Item 8.01.     Other Events.

                  On June 5, 2008, the Company issued a press release regarding
the cash settlement of the Series A Warrants described in Item 2.04 above. A
copy of that press release is attached hereto as Exhibit 99.1 and is
incorporated herein by reference.



Item 9.01.     Exhibits.

                  (c) Exhibits. The following exhibit is filed herewith:

Exhibit No.             Description
----------              -------------
99.1                    Press Release






                                   SIGNATURES


         Pursuant to the requirements of the Securities Exchange Act of 1934,
the registrant has duly caused this report to be signed on its behalf by the
undersigned hereunto duly authorized.

Dated:   June 6, 2008


                                 THE GREAT ATLANTIC & PACIFIC TEA COMPANY, INC.


                                 By:    /s/ Allan Richards
                                        -------------------------------------
                                        Allan Richards, Senior Vice President,
                                        Human Resources, Labor Relations,
                                        Legal Services & Secretary







                                              EXHIBIT INDEX


Exhibit No.             Description
----------              -------------
99.1                    Press Release








                                                                   Exhibit 99.1

                                      News


The Great Atlantic & Pacific Tea Company, Inc.
2 Paragon Drive
Montvale, NJ  07645
                                             Investor contact:  William J. Moss
                                                      Vice President, Treasurer
                                                                 (201) 571-4019

                                                Press contact:  Lauren La Bruno
                                              Senior Director, Public Relations
                                                                 (201) 571-4495


             THE GREAT ATLANTIC & PACIFIC TEA COMPANY, INC. ANNOUNCES
                      CASH SETTLEMENT OF SERIES A WARRANTS


MONTVALE, NJ - June 5, 2008 - The Great Atlantic & Pacific Tea Company, Inc.
(A&P, NYSE Symbol: GAP) announced it settled in cash totaling $45.7 million,
the 4,657,378 Series A Warrants, issued in connection with the acquisition of
Pathmark. These warrants were exercised by Yucaipa Corporate Initiatives Fund I,
L.P., Yucaipa American Alliance Fund I, L.P. and Yucaipa American Alliance
(Parallel) Fund I, L.P. (collectively "the Yucaipa Investors") on May 7, 2008.

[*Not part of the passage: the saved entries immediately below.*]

(** * The ArcGIS tile source of osgEarth

    A shallow embedding of [src/osgPlugins/arcgis/ReaderWriterArcGIS.cpp]:
    the class [ArcGISSource] (constructor, [initialize], [getPixelsPerTile],
    [createImage], [createHeightField], [getExtension]) and the class
    [ReaderWriterArcGIS] (constructor, [className], [readObject]).

    - C++ [double] is IEEE binary64, modelled by the primitive floats of the
      kernel ([PrimFloat]); [unsigned int] values are [N], [int] values are [Z]
      with the conversion written out; [std::string] is [string].
    - Member functions run in a state monad over the object ([state
      ArcGISSource]), so that what a call writes is visible in its final state.
    - What the plugin only calls (the remote map service, the named-profile
      factory, the registry's global profile, the HTTP client) is a field of
      the record [Host], which every function that calls it takes.

    The definitions come first, the properties after them. *)

From Stdlib Require Import ZArith NArith List Bool String Ascii.
From Stdlib Require Import DecimalString DecimalN DecimalPos.
From Stdlib Require Import QArith Qabs Qpower Lia Lqa Floats.
From ExtLib Require Import Structures.Monad Structures.MonadState.
From ExtLib Require Import Data.Monads.StateMonad.
Import ListNotations.
Import MonadNotation.

#[local] Open Scope monad_scope.
#[local] Open Scope string_scope.

(** * Definitions *)

(** ** Pieces of the C and C++ standard libraries the plugin uses *)

(** [tolower] of <ctype.h> in the "C" locale. *)
Definition tolower (c : ascii) : ascii :=
  let n := N_of_ascii c in
  if ((65 <=? n) && (n <=? 90))%N then ascii_of_N (n + 32) else c.
(** * XlsxWriter worksheet engine: a shallow embedding of [worksheet.py]

    The development follows [src/xlsxwriter/worksheet.py] as Python 3
    runs it.  Python integers are [Z], strings are [string] (one
    character per code point; code points above 255 are outside the
    model), dictionaries are [gmap], lists are [list].  Python floats
    that hold cell numbers and date serials are exact rationals [Q];
    float rounding is outside the model, so statements about serials are
    made where the double-precision arithmetic is exact.  A call that
    raises a Python exception is the outcome [Raise]. *)

From Stdlib Require Import ZArith QArith Lia Ascii String List Bool DecimalString.
From stdpp Require Import base option list gmap strings sorting.

Local Open Scope Z_scope.
Local Open Scope string_scope.

(** ** Python string primitives used by the worksheet code *)

Module Py.

Definition ascii_eqb (a b : ascii) : bool := Ascii.eqb a b.

(** The double quote character, code 34, and the one-character string. *)
Definition dquote : ascii := ascii_of_nat 34.

Definition dquote_str : string := String dquote EmptyString.

Definition is_quote (c : ascii) : bool := ascii_eqb c dquote.

(** White space of a Python 3 string, below code point 256: the class
    [\s] of the [re] module and the characters [str.isspace] accepts.
    These are the codes 9 to 13, 28 to 31, 32, 133 and 160. *)
Definition is_space (c : ascii) : bool :=
  let n := nat_of_ascii c in
  (Nat.eqb n 32 || (Nat.leb 9 n && Nat.leb n 13)
   || (Nat.leb 28 n && Nat.leb n 31) || Nat.eqb n 133 || Nat.eqb n 160)%bool.

Definition is_digit (c : ascii) : bool :=
  let n := nat_of_ascii c in (Nat.leb 48 n && Nat.leb n 57)%bool.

Based on many factors including the successful integration of Pathmark, future
benefits from synergies, positive business momentum and the continued success of
store format roll-outs, the Company has opted to settle these Warrants in cash
rather than issuing additional common shares.

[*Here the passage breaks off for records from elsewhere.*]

(** X18.  When the divider selection yields a divider below 2^31,
    [ag71xx_mdio_reset] returns 0 after exactly two writes, CFG :=
    divider with bit 31 (reset) set and then CFG := divider, with 100
    microseconds after each and no read of IND; CFG is left holding the
    divider with the reset bit clear. *)
Theorem reset_pulses_reset_and_keeps_divider (bus : mdio_bus)
    (am : ag71xx_mdio) (dev : mdio_dev) (d : Z) :
  ag71xx_mdio_get_divider am = Done d ->
  0 <= d < 2 ^ 31 ->
  exists dev',
    ag71xx_mdio_reset bus am dev = Done (0, dev') /\
    wlog dev' = wlog dev ++ [(AG71XX_REG_MII_CFG, d + 2 ^ 31);
                             (AG71XX_REG_MII_CFG, d)] /\
    regs dev' AG71XX_REG_MII_CFG = d /\
    Z.testbit (regs dev' AG71XX_REG_MII_CFG) 31 = false /\
    ind_polls dev' = ind_polls dev /\
    delayed dev' = delayed dev + 200.
Proof.
  intros Hdiv Hd. unfold ag71xx_mdio_reset. rewrite Hdiv.
  unfold mbind, io_bind, mret, io_ret.
  rewrite wr_written by discriminate. unfold udelay at 1.
  rewrite wr_written by discriminate. unfold udelay.
  rewrite lor_reset_bit by assumption.
  assert (Hu1 : u32 (d + 2 ^ 31) = d + 2 ^ 31).
  { unfold u32. apply Z.mod_small.
    change (2 ^ 31) with 2147483648 in *. change (2 ^ 32) with 4294967296. lia. }
  assert (Hu2 : u32 d = d).
  { unfold u32. apply Z.mod_small.
    change (2 ^ 31) with 2147483648 in *. change (2 ^ 32) with 4294967296. lia. }
  rewrite Hu1, Hu2.
  eexists. split; [reflexivity |].
  cbn [written regs wlog ind_polls delayed]. repeat split.
  - now rewrite <- app_assoc.
  - apply (proj2 (Z.testbit_false d 31 ltac:(lia))). now rewrite Z.div_small.
  - lia.
Qed.

Lemma reset_pulses_reset_and_keeps_divider_witness :
  exists dev',
    ag71xx_mdio_reset (bus_idle 0) am_40mhz dev_power_on = Done (0, dev') /\
    regs dev' AG71XX_REG_MII_CFG = 20.
Proof.
  destruct (reset_pulses_reset_and_keeps_divider (bus_idle 0) am_40mhz
              dev_power_on 20) as (dev' & Hret & _ & Hcfg & _).
  - reflexivity.
  - split; [lia | reflexivity].
  - exists dev'. split; assumption.
Defined.

(** ** What a returned divider is *)

(** A scan that ends with a divider, in a table it cannot leave without
    faulting, has stopped at the first acceptable entry. *)
Lemma divider_scan_done (am : ag71xx_mdio) (d : Z) :
  forall (todo i : nat),
    (i + todo = S (length (div_table (hw am))))%nat ->
    divider_scan am (ref_clk am) todo i = Done d ->
    exists k, (i <= k)%nat /\
      div_table (hw am) !! k = Some d /\ d <> 0 /\ slow_enough am d /\
      forall j e, (i <= j < k)%nat -> div_table (hw am) !! j = Some e ->
                  ~ slow_enough am e.
Proof.
  induction todo as [| todo IH]; intros i Hlen Hscan; simpl in Hscan.
  - rewrite div_table_at_outside in Hscan by lia. discriminate.
  - unfold div_table_at in Hscan.
    destruct (div_table (hw am) !! i) as [e |] eqn:He; [| discriminate].
    destruct (Z.eqb_spec e 0) as [| He0]; [discriminate |].
    destruct (Z.leb_spec (ref_clk am / e) (mdio_rate am)) as [Hok | Hfast].
    + inversion Hscan; subst e. exists i. repeat split; auto. intros j e' Hj. lia.
    + destruct (IH (S i) ltac:(lia) Hscan) as (k & Hk & Hd & Hd0 & Hok & Hbefore).
      exists k. repeat split; auto; [lia |].
      intros j e' Hj He'. destruct (Nat.eq_dec j i) as [-> | Hne].
      * rewrite He in He'. inversion He'; subst e'. unfold slow_enough. lia.
      * apply (Hbefore j); [lia | assumption].
Qed.

(** X19.  With a nonzero reference clock and a table as long as its
    recorded size, a divider that [ag71xx_mdio_get_divider] returns is
    an entry of the table, brings the clock down to the target rate or
    below, and is the first entry that does. *)
Theorem returned_divider_is_first_acceptable (am : ag71xx_mdio) (d : Z) :
  ref_clk am <> 0 ->
  div_table_size (hw am) = length (div_table (hw am)) ->
  ag71xx_mdio_get_divider am = Done d ->
  exists k,
    div_table (hw am) !! k = Some d /\
    ref_clk am / d <= mdio_rate am /\
    forall j e, (j < k)%nat -> div_table (hw am) !! j = Some e ->
                mdio_rate am < ref_clk am / e.
Proof.
  intros Hclk Hsize. unfold ag71xx_mdio_get_divider, clk_get_rate.
  apply Z.eqb_neq in Hclk. rewrite Hclk, Hsize. intros Hscan.
  destruct (divider_scan_done am d _ 0%nat eq_refl Hscan)
    as (k & _ & Hd & _ & Hok & Hbefore).
  exists k. repeat split; auto.
  intros j e Hj He. specialize (Hbefore j e ltac:(lia) He).
  unfold slow_enough in Hbefore. lia.
Qed.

Founded in 1859, A&P is one of the nation's first supermarket chains. The
Company operates 447 stores in 8 states and the District of Columbia under the
following trade names: A&P, Waldbaum's, Pathmark, Best Cellars, The Food
Emporium, Super Foodmart, Super Fresh and Food Basics.

This release contains forward-looking statements about the future performance of
the Company, which are based on Management's assumptions and beliefs in light of
the information currently available to it. The Company assumes no obligation to
update the information contained herein. These forward-looking statements are
subject to uncertainties and other factors that could cause actual results to
differ materially from such statements including, but not limited to:
competitive practices and pricing in the food industry generally and
particularly in the Company's principal markets; the Company's relationships
with its employees and the terms of future collective bargaining agreements; the
costs and other effects of legal and administrative cases and proceedings; the
nature and extent of continued consolidation in the food industry; changes in
the financial markets which may affect the Company's cost of capital and the
ability of the Company to access capital; supply or quality control problems
with the Company's vendors; and changes in economic conditions which affect the
buying patterns of the Company's customers; the failure to successfully
integrate Pathmark's business and operations and realize synergies in the
expected time frame.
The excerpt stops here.